▶ **Problem to work on**
Would you count the lines below that contain the string "MailSenderUnsupportedException" and reply with that number only?

Stored items
- - - - - - -
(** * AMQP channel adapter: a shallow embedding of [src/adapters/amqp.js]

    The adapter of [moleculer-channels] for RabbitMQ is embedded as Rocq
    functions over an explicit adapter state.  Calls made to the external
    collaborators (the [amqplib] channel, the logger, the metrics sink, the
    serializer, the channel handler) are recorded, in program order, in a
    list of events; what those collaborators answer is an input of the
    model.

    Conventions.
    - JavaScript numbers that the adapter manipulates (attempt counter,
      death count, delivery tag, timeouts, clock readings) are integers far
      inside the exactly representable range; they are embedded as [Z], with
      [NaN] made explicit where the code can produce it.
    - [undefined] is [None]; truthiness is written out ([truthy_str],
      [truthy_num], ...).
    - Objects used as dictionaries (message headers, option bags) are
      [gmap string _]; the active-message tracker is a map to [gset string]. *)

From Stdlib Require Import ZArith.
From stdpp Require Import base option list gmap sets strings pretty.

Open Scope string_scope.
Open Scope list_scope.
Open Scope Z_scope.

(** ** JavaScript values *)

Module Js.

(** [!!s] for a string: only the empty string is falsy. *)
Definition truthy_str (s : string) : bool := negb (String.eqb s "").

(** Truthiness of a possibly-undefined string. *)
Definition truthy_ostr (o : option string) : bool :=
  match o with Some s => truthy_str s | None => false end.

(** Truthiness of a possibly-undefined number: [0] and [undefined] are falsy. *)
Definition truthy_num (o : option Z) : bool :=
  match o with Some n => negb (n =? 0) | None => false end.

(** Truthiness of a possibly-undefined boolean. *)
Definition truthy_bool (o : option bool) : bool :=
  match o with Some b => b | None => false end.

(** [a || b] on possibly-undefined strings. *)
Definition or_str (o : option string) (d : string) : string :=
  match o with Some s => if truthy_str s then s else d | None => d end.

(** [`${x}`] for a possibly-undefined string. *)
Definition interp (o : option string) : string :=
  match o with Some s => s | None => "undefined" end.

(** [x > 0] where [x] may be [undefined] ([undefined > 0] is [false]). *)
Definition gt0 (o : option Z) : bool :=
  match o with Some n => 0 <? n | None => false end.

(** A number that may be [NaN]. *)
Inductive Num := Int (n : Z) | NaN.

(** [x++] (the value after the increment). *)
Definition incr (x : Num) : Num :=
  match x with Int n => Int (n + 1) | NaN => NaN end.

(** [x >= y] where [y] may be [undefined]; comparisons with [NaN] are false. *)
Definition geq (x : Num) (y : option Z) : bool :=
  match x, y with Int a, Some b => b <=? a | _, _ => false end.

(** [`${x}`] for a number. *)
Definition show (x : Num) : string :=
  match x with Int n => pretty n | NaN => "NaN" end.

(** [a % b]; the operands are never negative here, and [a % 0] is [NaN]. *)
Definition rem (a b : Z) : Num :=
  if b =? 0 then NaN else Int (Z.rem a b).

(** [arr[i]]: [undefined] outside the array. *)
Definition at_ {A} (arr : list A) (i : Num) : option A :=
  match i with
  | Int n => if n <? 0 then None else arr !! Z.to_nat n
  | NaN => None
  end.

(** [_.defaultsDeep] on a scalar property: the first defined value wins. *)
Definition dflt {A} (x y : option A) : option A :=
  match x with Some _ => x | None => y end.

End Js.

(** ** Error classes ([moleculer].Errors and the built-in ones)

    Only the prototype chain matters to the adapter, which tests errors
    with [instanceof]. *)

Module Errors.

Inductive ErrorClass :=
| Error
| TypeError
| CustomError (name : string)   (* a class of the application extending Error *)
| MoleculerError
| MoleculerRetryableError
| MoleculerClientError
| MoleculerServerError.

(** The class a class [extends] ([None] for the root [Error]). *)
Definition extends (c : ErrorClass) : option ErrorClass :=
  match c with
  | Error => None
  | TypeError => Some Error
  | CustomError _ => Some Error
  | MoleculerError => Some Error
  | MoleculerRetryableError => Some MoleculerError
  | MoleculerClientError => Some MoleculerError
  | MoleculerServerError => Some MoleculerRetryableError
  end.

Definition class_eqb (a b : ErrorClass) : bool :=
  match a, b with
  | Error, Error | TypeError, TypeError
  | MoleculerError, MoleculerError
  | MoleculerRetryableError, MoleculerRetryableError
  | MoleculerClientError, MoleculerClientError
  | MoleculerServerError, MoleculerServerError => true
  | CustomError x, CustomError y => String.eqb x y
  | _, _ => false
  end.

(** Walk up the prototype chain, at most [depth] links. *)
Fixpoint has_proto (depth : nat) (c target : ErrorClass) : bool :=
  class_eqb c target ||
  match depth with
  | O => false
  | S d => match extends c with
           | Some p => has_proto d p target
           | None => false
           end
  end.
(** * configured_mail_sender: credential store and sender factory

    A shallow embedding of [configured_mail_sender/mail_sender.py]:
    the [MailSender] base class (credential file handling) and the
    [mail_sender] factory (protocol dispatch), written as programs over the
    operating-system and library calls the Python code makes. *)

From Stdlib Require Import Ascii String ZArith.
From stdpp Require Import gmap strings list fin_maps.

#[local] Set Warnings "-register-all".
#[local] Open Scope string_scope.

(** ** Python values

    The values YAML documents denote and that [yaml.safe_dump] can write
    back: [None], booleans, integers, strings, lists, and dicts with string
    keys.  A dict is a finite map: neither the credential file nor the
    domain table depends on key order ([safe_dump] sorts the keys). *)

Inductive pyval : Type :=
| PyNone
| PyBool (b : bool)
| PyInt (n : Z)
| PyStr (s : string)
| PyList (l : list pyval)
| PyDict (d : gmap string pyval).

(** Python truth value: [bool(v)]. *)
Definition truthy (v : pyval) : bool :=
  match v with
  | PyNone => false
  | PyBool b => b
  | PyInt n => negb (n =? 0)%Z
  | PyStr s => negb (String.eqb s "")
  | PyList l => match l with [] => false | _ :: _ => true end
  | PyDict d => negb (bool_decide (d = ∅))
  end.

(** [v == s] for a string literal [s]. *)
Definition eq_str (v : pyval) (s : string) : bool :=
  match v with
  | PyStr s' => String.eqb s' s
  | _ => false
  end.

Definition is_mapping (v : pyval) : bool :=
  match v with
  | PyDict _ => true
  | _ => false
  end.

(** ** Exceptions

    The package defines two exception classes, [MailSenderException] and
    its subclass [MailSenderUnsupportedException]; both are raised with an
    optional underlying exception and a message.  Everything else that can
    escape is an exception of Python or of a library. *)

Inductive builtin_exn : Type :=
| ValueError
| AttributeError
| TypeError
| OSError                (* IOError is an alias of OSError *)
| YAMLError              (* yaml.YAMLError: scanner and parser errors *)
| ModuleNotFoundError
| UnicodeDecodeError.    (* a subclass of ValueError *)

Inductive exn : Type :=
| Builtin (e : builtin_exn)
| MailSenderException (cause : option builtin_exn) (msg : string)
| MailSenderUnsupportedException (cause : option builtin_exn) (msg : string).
- - - - - - -
▶ **Written answer**
2